Replicate the data exactly, every line included.

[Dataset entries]
------------
(** ** What [main] reports *)

(** X19: the summary [main] adds to the statistics of a run that returned
    is the tally of the responses handed to the accumulator during the run:
    its histogram counts them by status and its average is the mean [took]
    of the successes among them, a success without [took] counting in the
    number but not in the sum.  When none of them was a success, [main]
    raises [ZeroDivisionError] and the statistics of the run are lost. *)
Theorem main_reports_the_tally (latency : nat -> Q) (network : nat -> fate)
    (fuel : nat) (minutes : Q) (s s' : Store) (stats : RunStats) :
  tallied s ->
  run latency network fuel minutes s = (Ret stats, s') ->
  let handed := sink_calls (trace s') in
  (count_status 200 handed = 0%nat ->
   main latency network fuel minutes s = (Raise ZeroDivisionError, s'))
  /\ (count_status 200 handed <> 0%nat ->
      exists summary,
        main latency network fuel minutes s = (Ret (stats, summary), s') /\
        (forall k, counter_get (summary_completion_status_counts summary) k
                   = count_status k handed) /\
        (average_time_per_successful_request summary ==
         total_took handed / inject_Z (Z.of_nat (count_status 200 handed)))%Q).
Proof.
  intros Hs Hrun handed.
  destruct (tallied_run_steps latency) as (H1 & H2 & H3 & H4 & H5).
  pose proof (preserves_run latency network tallied H1 H2 H3 H4 H5 tallied_finish_task
                fuel minutes s Hs) as [Hc Ht].
  rewrite Hrun in Hc, Ht. cbn [snd] in Hc, Ht. fold handed in Hc, Ht.
  destruct (get_summary_cases (response_accumulator (self s'))) as [H0 Hn].
  unfold main. rewrite (bind_Ret _ _ _ _ _ Hrun). unfold bind, zoom.
  rewrite Hc in H0, Hn. split.
  - intros Hz. rewrite (H0 Hz), store_eta. reflexivity.
  - intros Hz. rewrite (Hn Hz), store_eta. eexists. split; [reflexivity|].
    cbn [summary_completion_status_counts average_time_per_successful_request].
    split; [exact Hc|]. rewrite Ht. reflexivity.
Qed.

(** * The properties on concrete runs *)

(** The second query of [two_events], asked about right after the first was
    pulled at clock 0 and speed 1, is due in 20 seconds. *)
Lemma next_sleep_formula_witness :
  exists sleep,
    fst (_get_sleep_time no_latency (t_2019 + 20000000) (fst (after_pulls 1))) = Ret sleep /\
    (sleep == 20)%Q.
Proof.
  destruct (next_sleep_formula no_latency (fst (after_pulls 1)) (t_2019 + 20000000)
              unix_epoch) as (sleep & E & H & _).
  - vm_compute. discriminate.
  - vm_compute. reflexivity.
  - vm_compute. reflexivity.
  - exists sleep. rewrite E. split; [reflexivity|]. rewrite H. vm_compute. reflexivity.
Defined.

(** [two_events] lasts 20 seconds; after the two requests of the first pass
    the generator yields the first request again, due in 20 seconds and not
    at once. *)
Lemma first_wrap_is_continuous_witness :
  exists ys f1 s1 y f2 s2,
    pulls no_latency 1 2 requests_start fresh_store = (Ret (ys, f1), s1) /\
    _requests no_latency 1 f1 s1 = (Ret (y, f2), s2) /\
    log_delta_time (self s2) = 20000000 /\
    log_initial_time (self s2) = t_2019 - 20000000 /\
    (sleep_time y == 20)%Q.
Proof.
  destruct (first_wrap_is_continuous no_latency 0 fresh_store two_events accumulator_init
              "localhost" "9200" 1 (search t_2019) [search (t_2019 + 20000000)])
    as (ys & f1 & s1 & y & f2 & s2 & linear & E & _ & _ & E2 & HD & HO & El & Hy).
  - reflexivity.
  - reflexivity.
  - reflexivity.
  - vm_compute. discriminate.
  - vm_compute. split; [reflexivity|discriminate].
  - exists ys, f1, s1, y, f2, s2.
    split; [exact E|]. split; [exact E2|]. split; [exact HD|]. split; [exact HO|].
    rewrite Hy. clear - E El. vm_compute in E. injection E as _ _ <-.
    vm_compute in El. injection El as <-. vm_compute. reflexivity.
Defined.

(** C4, the claim as worded, fails: on [two_events] with a budget of 10
    seconds and an exact clock the code reads the clock before each sleep,
    cuts the second sleep from 20 to 10 seconds and dispatches the second
    request when the budget is used up; a loop that sleeps first and checks
    afterwards dispatches the first request only. *)
Lemma pacing_order_counterexample :
  map kind (trace (snd (run_loop no_latency always_cancelled 5 10 0
                          requests_start 0 fresh_store)))
    = [KPull; KCheck; KSleep; KDispatch; KPull; KCheck; KSleep; KDispatch; KPull; KCheck]
  /\ map kind (trace (snd (spec_run_loop no_latency always_cancelled 5 10 0
                             requests_start 0 fresh_store)))
    = [KPull; KSleep; KCheck; KDispatch; KPull; KSleep; KCheck]
  /\ (exists request delta_secs,
        fst (run_loop no_latency always_cancelled 5 10 0 requests_start 0 fresh_store)
        = Ret (request, delta_secs, 2))
  /\ (exists request delta_secs,
        fst (spec_run_loop no_latency always_cancelled 5 10 0 requests_start 0 fresh_store)
        = Ret (request, delta_secs, 1)).
Proof.
  split; [vm_compute; reflexivity|]. split; [vm_compute; reflexivity|].
  split; eexists _, _; vm_compute; reflexivity.
Qed.

(** C5, the claim as worded, fails: a summary asked of an accumulator that
    has counted no success raises [ZeroDivisionError], and so does [main]
    after a run in which every response had status 500. *)
Lemma summary_without_success_raises :
  counter_get (completion_status_counts accumulator_init) 200 = 0%nat /\
  get_summary accumulator_init = (Raise ZeroDivisionError, accumulator_init) /\
  fst (main no_latency always_500 5 (1 # 6) fresh_store) = Raise ZeroDivisionError.
Proof. repeat split; vm_compute; reflexivity. Qed.

(** C7, the claim as worded, fails: a task whose connection was refused ran
    to its end, and its callback did not call the accumulator. *)
Lemma transport_failure_skips_sink :
  _fetch (PostFails connection_refused) = Raise connection_refused /\
  _callback (_fetch (PostFails connection_refused)) fresh_store
    = (Raise connection_refused, fresh_store) /\
  length (sink_calls (trace (snd (_callback (_fetch (PostFails connection_refused))
                                    fresh_store)))) <> 1%nat.
Proof. repeat split; vm_compute; try reflexivity. discriminate. Qed.

(** Draining [three_tasks]: the cancelled task and the one that had its
    response are passed over; the refused connection comes out of the drain. *)
Lemma drain_cancellation_handling_witness :
  (exists s', drain [0; 1]%nat three_tasks = (Ret tt, s')) /\
  (exists s', drain [0; 1; 2]%nat three_tasks = (Raise connection_refused, s')).
Proof.
  destruct (drain_cancellation_handling no_latency always_cancelled three_tasks [0; 1]%nat)
    as (H1 & H2 & _).
  - repeat constructor; eexists; (split; [reflexivity|]);
      [left|right; eexists]; reflexivity.
  - split; [exact H1|].
    exact (H2 2%nat [] _ connection_refused eq_refl eq_refl ltac:(discriminate)).
Defined.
------------
▶ _Solution to this task_
(** ** What [main] reports *)

(** X19: the summary [main] adds to the statistics of a run that returned
    is the tally of the responses handed to the accumulator during the run:
    its histogram counts them by status and its average is the mean [took]
    of the successes among them, a success without [took] counting in the
    number but not in the sum.  When none of them was a success, [main]
    raises [ZeroDivisionError] and the statistics of the run are lost. *)
Theorem main_reports_the_tally (latency : nat -> Q) (network : nat -> fate)
    (fuel : nat) (minutes : Q) (s s' : Store) (stats : RunStats) :
  tallied s ->
  run latency network fuel minutes s = (Ret stats, s') ->
  let handed := sink_calls (trace s') in
  (count_status 200 handed = 0%nat ->
   main latency network fuel minutes s = (Raise ZeroDivisionError, s'))
  /\ (count_status 200 handed <> 0%nat ->
      exists summary,
        main latency network fuel minutes s = (Ret (stats, summary), s') /\
        (forall k, counter_get (summary_completion_status_counts summary) k
                   = count_status k handed) /\
        (average_time_per_successful_request summary ==
         total_took handed / inject_Z (Z.of_nat (count_status 200 handed)))%Q).
Proof.
  intros Hs Hrun handed.
  destruct (tallied_run_steps latency) as (H1 & H2 & H3 & H4 & H5).
  pose proof (preserves_run latency network tallied H1 H2 H3 H4 H5 tallied_finish_task
                fuel minutes s Hs) as [Hc Ht].
  rewrite Hrun in Hc, Ht. cbn [snd] in Hc, Ht. fold handed in Hc, Ht.
  destruct (get_summary_cases (response_accumulator (self s'))) as [H0 Hn].
  unfold main. rewrite (bind_Ret _ _ _ _ _ Hrun). unfold bind, zoom.
  rewrite Hc in H0, Hn. split.
  - intros Hz. rewrite (H0 Hz), store_eta. reflexivity.
  - intros Hz. rewrite (Hn Hz), store_eta. eexists. split; [reflexivity|].
    cbn [summary_completion_status_counts average_time_per_successful_request].
    split; [exact Hc|]. rewrite Ht. reflexivity.
Qed.

(** * The properties on concrete runs *)

(** The second query of [two_events], asked about right after the first was
    pulled at clock 0 and speed 1, is due in 20 seconds. *)
Lemma next_sleep_formula_witness :
  exists sleep,
    fst (_get_sleep_time no_latency (t_2019 + 20000000) (fst (after_pulls 1))) = Ret sleep /\
    (sleep == 20)%Q.
Proof.
  destruct (next_sleep_formula no_latency (fst (after_pulls 1)) (t_2019 + 20000000)
              unix_epoch) as (sleep & E & H & _).
  - vm_compute. discriminate.
  - vm_compute. reflexivity.
  - vm_compute. reflexivity.
  - exists sleep. rewrite E. split; [reflexivity|]. rewrite H. vm_compute. reflexivity.
Defined.

(** [two_events] lasts 20 seconds; after the two requests of the first pass
    the generator yields the first request again, due in 20 seconds and not
    at once. *)
Lemma first_wrap_is_continuous_witness :
  exists ys f1 s1 y f2 s2,
    pulls no_latency 1 2 requests_start fresh_store = (Ret (ys, f1), s1) /\
    _requests no_latency 1 f1 s1 = (Ret (y, f2), s2) /\
    log_delta_time (self s2) = 20000000 /\
    log_initial_time (self s2) = t_2019 - 20000000 /\
    (sleep_time y == 20)%Q.
Proof.
  destruct (first_wrap_is_continuous no_latency 0 fresh_store two_events accumulator_init
              "localhost" "9200" 1 (search t_2019) [search (t_2019 + 20000000)])
    as (ys & f1 & s1 & y & f2 & s2 & linear & E & _ & _ & E2 & HD & HO & El & Hy).
  - reflexivity.
  - reflexivity.
  - reflexivity.
  - vm_compute. discriminate.
  - vm_compute. split; [reflexivity|discriminate].
  - exists ys, f1, s1, y, f2, s2.
    split; [exact E|]. split; [exact E2|]. split; [exact HD|]. split; [exact HO|].
    rewrite Hy. clear - E El. vm_compute in E. injection E as _ _ <-.
    vm_compute in El. injection El as <-. vm_compute. reflexivity.
Defined.

(** C4, the claim as worded, fails: on [two_events] with a budget of 10
    seconds and an exact clock the code reads the clock before each sleep,
    cuts the second sleep from 20 to 10 seconds and dispatches the second
    request when the budget is used up; a loop that sleeps first and checks
    afterwards dispatches the first request only. *)
Lemma pacing_order_counterexample :
  map kind (trace (snd (run_loop no_latency always_cancelled 5 10 0
                          requests_start 0 fresh_store)))
    = [KPull; KCheck; KSleep; KDispatch; KPull; KCheck; KSleep; KDispatch; KPull; KCheck]
  /\ map kind (trace (snd (spec_run_loop no_latency always_cancelled 5 10 0
                             requests_start 0 fresh_store)))
    = [KPull; KSleep; KCheck; KDispatch; KPull; KSleep; KCheck]
  /\ (exists request delta_secs,
        fst (run_loop no_latency always_cancelled 5 10 0 requests_start 0 fresh_store)
        = Ret (request, delta_secs, 2))
  /\ (exists request delta_secs,
        fst (spec_run_loop no_latency always_cancelled 5 10 0 requests_start 0 fresh_store)
        = Ret (request, delta_secs, 1)).
Proof.
  split; [vm_compute; reflexivity|]. split; [vm_compute; reflexivity|].
  split; eexists _, _; vm_compute; reflexivity.
Qed.

(** C5, the claim as worded, fails: a summary asked of an accumulator that
    has counted no success raises [ZeroDivisionError], and so does [main]
    after a run in which every response had status 500. *)
Lemma summary_without_success_raises :
  counter_get (completion_status_counts accumulator_init) 200 = 0%nat /\
  get_summary accumulator_init = (Raise ZeroDivisionError, accumulator_init) /\
  fst (main no_latency always_500 5 (1 # 6) fresh_store) = Raise ZeroDivisionError.
Proof. repeat split; vm_compute; reflexivity. Qed.

(** C7, the claim as worded, fails: a task whose connection was refused ran
    to its end, and its callback did not call the accumulator. *)
Lemma transport_failure_skips_sink :
  _fetch (PostFails connection_refused) = Raise connection_refused /\
  _callback (_fetch (PostFails connection_refused)) fresh_store
    = (Raise connection_refused, fresh_store) /\
  length (sink_calls (trace (snd (_callback (_fetch (PostFails connection_refused))
                                    fresh_store)))) <> 1%nat.
Proof. repeat split; vm_compute; try reflexivity. discriminate. Qed.

(** Draining [three_tasks]: the cancelled task and the one that had its
    response are passed over; the refused connection comes out of the drain. *)
Lemma drain_cancellation_handling_witness :
  (exists s', drain [0; 1]%nat three_tasks = (Ret tt, s')) /\
  (exists s', drain [0; 1; 2]%nat three_tasks = (Raise connection_refused, s')).
Proof.
  destruct (drain_cancellation_handling no_latency always_cancelled three_tasks [0; 1]%nat)
    as (H1 & H2 & _).
  - repeat constructor; eexists; (split; [reflexivity|]);
      [left|right; eexists]; reflexivity.
  - split; [exact H1|].
    exact (H2 2%nat [] _ connection_refused eq_refl eq_refl ltac:(discriminate)).
Defined.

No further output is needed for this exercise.